She started out studying the history of the Western World and working as a journalist. She covered business, technology, and education for the Austin newspaper and several alternative news weeklies at the beginning of the Southern tech boom.

She moved into the marketplace for online media and technology as the International Communications Coordinator for the Swatch Design Lab (think watches & Smartcars). The lab's small research, design, and innovation team collaborated to develop emerging tech products, the award-winning international Swatch website, and all Swatch's international advertising campaigns. As the liaison between the creative team, Swatch HQ in Biel, and outside partner organizations, she worked with the MIT Media Lab on the Internet Time project, Microsoft's Smart Personal Objects Technology Department on the Swatch Papparrazi digital media watch design, Spike Lee's production company on Swatch commercials, and the Turkish National Ballet company on a Swatch Fashion Show in Istanbul.

Interested in creating social change with emerging communications technology, she co-founded four socially-conscious tech organizations over the next ten years to serve the medically uninsured, working mothers, local parks departments, and environmentally-conscious consumers.

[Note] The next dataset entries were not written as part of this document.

(* ===== verification/Effects.v ===== *)
(** * Effectful Go functions

    A function that changes a state and returns [(A, error)], as a state and
    error monad; sequences of calls to an interface, recorded in a trace; and
    the rules by which properties of all runs are proved.  The state is kept
    when a function returns an error: what was done is not undone. *)

From S2P Require Import Prelude.

(** ** The monad *)

Definition M (S A : Type) : Type := S -> S * result error A.

Global Instance M_ret {S} : MRet (M S) := fun A a s => (s, Ok a).
Global Instance M_bind {S} : MBind (M S) := fun A B k m s =>
  match m s with
  | (s', Ok a) => k a s'
  | (s', Err err) => (s', Err err)
  end.

Section effects.
Context {S : Type}.

(** A value or an error computed without effects. *)
Definition pureM {A} (r : result error A) : M S A := fun s => (s, r).

(** [if err := m(); err != nil { return wrap(err) }] *)
Definition wrapM {A} (wrap : error -> error) (m : M S A) : M S A := fun s =>
  match m s with
  | (s', Ok a) => (s', Ok a)
  | (s', Err err) => (s', Err (wrap err))
  end.

(** [return err] and [if cond { return err }] *)
Definition fail {A} (text : string) : M S A := pureM (Err (errorsNew text)).
Definition checkM (cond : bool) (err : error) : M S unit := pureM (reject cond err).

(** [_ = m()] and [if err := m(); err != nil { handler; return err' }] *)
Definition ignoreM {A} (m : M S A) : M S unit := fun s => (fst (m s), Ok tt).

Definition onErrM {A B} (m : M S A) (handler : error -> M S B) (next : A -> M S B) : M S B := fun s =>
  match m s with
  | (s', Ok a) => next a s'
  | (s', Err err) => handler err s'
  end.

(** The error as a value. *)
Definition tryM {A} (m : M S A) : M S (result error A) := fun s => let '(s', r) := m s in (s', Ok r).

(** A [range] loop over a list, with a value carried along. *)
Fixpoint forM {A B} (body : B -> A -> M S B) (b : B) (l : list A) : M S B :=
  match l with
  | [] => mret b
  | x :: xs => b' ← body b x; forM body b' xs
  end.

(** A loop whose body only has effects. *)
Definition rangeM {A} (body : A -> M S unit) (l : list A) : M S unit := forM (fun _ => body) tt l.

(** A call of an operation that may be missing (a nil function). *)
Definition requireM {A} (f : option A) (err : error) : result error A :=
  match f with Some a => Ok a | None => Err err end.

(** A function on one component of a state. *)
Definition onFst {R A} (m : M S A) : M (S * R) A := fun st => let '(s, r) := m (fst st) in ((s, snd st), r).
Definition onSnd {R A} (m : M S A) : M (R * S) A := fun st => let '(s, r) := m (snd st) in ((fst st, s), r).

(** ** Proving properties of runs

    [run m s Q X]: from [s], [m] ends with a value and a state that satisfy
    [Q], or with an error in a state that satisfies [X]. *)
Definition run {A} (m : M S A) (s : S) (Q : A -> S -> Prop) (X : S -> Prop) : Prop :=
  match m s with
  | (s', Ok a) => Q a s'
  | (s', Err _) => X s'
  end.

Lemma run_intro {A} (m : M S A) s Q X s' r :
  run m s Q X -> m s = (s', r) -> match r with Ok a => Q a s' | Err _ => X s' end.
Proof. unfold run. intros H Heq. by rewrite Heq in H. Qed.

Lemma run_ret {A} (a : A) s (Q : A -> S -> Prop) X : Q a s -> run (mret a) s Q X.
Proof. done. Qed.

Lemma run_pure {A} (r : result error A) s (Q : A -> S -> Prop) (X : S -> Prop) :
  match r with Ok a => Q a s | Err _ => X s end -> run (pureM r) s Q X.
Proof. by destruct r. Qed.

Lemma run_bind {A B} (m : M S A) (k : A -> M S B) s Q X :
  run m s (fun a s' => run (k a) s' Q X) X -> run (m ≫= k) s Q X.
Proof. unfold run, mbind, M_bind. by destruct (m s) as [s' [a|e]]. Qed.

Lemma run_wrap {A} w (m : M S A) s Q X : run m s Q X -> run (wrapM w m) s Q X.
Proof. unfold run, wrapM. by destruct (m s) as [s' [a|e]]. Qed.

Lemma run_ignore {A} (m : M S A) s (Q : unit -> S -> Prop) X :
  run m s (fun _ => Q tt) (Q tt) -> run (ignoreM m) s Q X.
Proof. unfold run, ignoreM. by destruct (m s) as [s' [a|e]]. Qed.

Lemma run_onErr {A B} (m : M S A) (handler : error -> M S B) next s Q X :
  run m s (fun a s' => run (next a) s' Q X) (fun s' => forall e, run (handler e) s' Q X) ->
  run (onErrM m handler next) s Q X.
Proof. unfold run, onErrM. destruct (m s) as [s' [a|e]]; [done|]. intros H. exact (H e). Qed.

Lemma run_try {A} (m : M S A) s (Q : result error A -> S -> Prop) X :
  run m s (fun a => Q (Ok a)) (fun s' => forall e, Q (Err e) s') -> run (tryM m) s Q X.
Proof. unfold run, tryM. destruct (m s) as [s' [a|e]]; auto. Qed.

Lemma run_mono {A} (m : M S A) s (Q Q' : A -> S -> Prop) (X X' : S -> Prop) :
  (forall a s', Q a s' -> Q' a s') -> (forall s', X s' -> X' s') -> run m s Q X -> run m s Q' X'.
Proof. unfold run. destruct (m s) as [s' [a|e]]; auto. Qed.

(** The invariant of a loop relates the carried value, the state and the
    elements that remain. *)
Lemma run_for {A B} (I : B -> list A -> S -> Prop) (body : B -> A -> M S B) X b l s :
  I b l s ->
  (forall b x xs s, I b (x :: xs) s -> run (body b x) s (fun b' s' => I b' xs s') X) ->
  run (forM body b l) s (fun b' s' => I b' [] s') X.
Proof.
  intros HI Hbody. revert b s HI. induction l as [|x xs IH]; intros b s HI; [exact HI|].
  simpl. apply run_bind. eapply run_mono; [|done|by apply Hbody]. auto.
Qed.
End effects.

Lemma run_onFst {S R A} (m : M S A) (s : S * R) (Q : A -> S * R -> Prop) (X : S * R -> Prop) :
  run m (fst s) (fun a s' => Q a (s', snd s)) (fun s' => X (s', snd s)) -> run (onFst m) s Q X.
Proof. unfold run, onFst. by destruct (m (fst s)) as [s' [a|e]]. Qed.

Lemma run_onSnd {S R A} (m : M S A) (s : R * S) (Q : A -> R * S -> Prop) (X : R * S -> Prop) :
  run m (snd s) (fun a s' => Q a (fst s, s')) (fun s' => X (fst s, s')) -> run (onSnd m) s Q X.
Proof. unfold run, onSnd. by destruct (m (snd s)) as [s' [a|e]]. Qed.

(** ** What every run keeps

    An invariant that holds at the end of a run, however it ends. *)
Definition keeps {S A} (I : S -> Prop) (m : M S A) : Prop := forall s, I s -> run m s (fun _ => I) I.

Section keeps.
Context {S : Type} (I : S -> Prop).

Lemma keeps_pure {A} (r : result error A) : keeps I (pureM r).
Proof. intros s Hs. apply run_pure. by destruct r. Qed.

Lemma keeps_ret {A} (a : A) : keeps I (mret a).
Proof. by intros s Hs. Qed.

Lemma keeps_bind {A B} (m : M S A) (k : A -> M S B) : keeps I m -> (forall a, keeps I (k a)) -> keeps I (m ≫= k).
Proof. intros Hm Hk s Hs. apply run_bind. eapply run_mono; [|done|by apply Hm]. intros a s' Hs'. by apply Hk. Qed.

Lemma keeps_wrap {A} w (m : M S A) : keeps I m -> keeps I (wrapM w m).
Proof. intros Hm s Hs. by apply run_wrap, Hm. Qed.

Lemma keeps_ignore {A} (m : M S A) : keeps I m -> keeps I (ignoreM m).
Proof. intros Hm s Hs. by apply run_ignore, Hm. Qed.

Lemma keeps_onErr {A B} (m : M S A) (handler : error -> M S B) next :
  keeps I m -> (forall e, keeps I (handler e)) -> (forall a, keeps I (next a)) -> keeps I (onErrM m handler next).
Proof.
  intros Hm Hh Hn s Hs. apply run_onErr. eapply run_mono; [| |by apply Hm].
  - intros a s' Hs'. by apply Hn.
  - intros s' Hs' e. by apply Hh.
Qed.

Lemma keeps_for {A B} (body : B -> A -> M S B) b l : (forall b x, keeps I (body b x)) -> keeps I (forM body b l).
Proof. intros Hb s Hs. apply (run_for (fun _ _ => I)); [done|]. intros b' x xs s' Hs'. by apply Hb. Qed.

Lemma keeps_range {A} (body : A -> M S unit) l : (forall x, keeps I (body x)) -> keeps I (rangeM body l).
Proof. intros Hb. apply keeps_for. intros _. exact Hb. Qed.

Lemma keeps_if {A} (b : bool) (m k : M S A) : keeps I m -> keeps I k -> keeps I (if b then m else k).
Proof. by destruct b. Qed.
End keeps.

Create HintDb effects.
#[export] Hint Resolve keeps_pure keeps_ret keeps_bind keeps_wrap keeps_ignore keeps_onErr keeps_for keeps_range keeps_if : effects.

(** ** Traces

    The same operation, with the call and whether it succeeded recorded. *)
Section traces.
Context {S E : Type}.

Definition watch {A} (event : result error A -> E) (m : M S A) : M (S * list E) A := fun st =>
  let '(s', r) := m (fst st) in ((s', snd st ++ [event r]), r).

Lemma run_watch {A} (event : result error A -> E) (m : M S A) st (Q : A -> S * list E -> Prop) (X : S * list E -> Prop) :
  (forall s' a, m (fst st) = (s', Ok a) -> Q a (s', snd st ++ [event (Ok a)])) ->
  (forall s' e, m (fst st) = (s', Err e) -> X (s', snd st ++ [event (Err e)])) ->
  run (watch event m) st Q X.
Proof. unfold run, watch. destruct (m (fst st)) as [s' [a|e]] eqn:Hm; eauto. Qed.
End traces.

(** A trace in which every event was permitted after those before it. *)
Definition obeys {E} (permit : list E -> E -> Prop) (evs : list E) : Prop :=
  forall before e after, evs = before ++ e :: after -> permit before e.

Section obeys.
Context {S E : Type} (permit : list E -> E -> Prop).

Lemma obeys_nil : obeys permit [].
Proof. by intros [|? ?] ? ? ?. Qed.

Lemma obeys_snoc evs e : obeys permit evs -> permit evs e -> obeys permit (evs ++ [e]).
Proof.
  intros Ho He before e' after Heq. destruct after as [|a after] using rev_ind.
  - by apply app_inj_tail in Heq as [<- ->].
  - rewrite app_comm_cons, app_assoc in Heq. apply app_inj_tail in Heq as [-> _]. by eapply Ho.
Qed.

(** A recorded operation, with the trace before it. *)
Lemma run_watched {A} (event : result error A -> E) (m : M S A) (s : S * list E) evs (Q : A -> S * list E -> Prop) :
  snd s = evs -> obeys permit evs -> (forall r, permit evs (event r)) ->
  (forall a s', snd s' = evs ++ [event (Ok a)] -> obeys permit (evs ++ [event (Ok a)]) -> Q a s') ->
  run (watch event m) s Q (fun s' => obeys permit (snd s')).
Proof.
  intros <- Ho Hp HQ. apply run_watch; intros s' x _.
  - by apply HQ; [|apply obeys_snoc].
  - by apply obeys_snoc.
Qed.
End obeys.

Arguments M : simpl never.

She went back to school to learn how to program at the NYU Interactive Telecommunications Program and to study Social Entrepreneurship at NYU's Stern School of Business. At NYU, she explored the social potential of blossoming Web 2.0 technology under the tutelage of Social Software Guru Clay Shirky, Interactive Museum Education Maven Nancy Hechinger, and Social Entrepreneurship's Academic Pioneer Jeffrey Robinson.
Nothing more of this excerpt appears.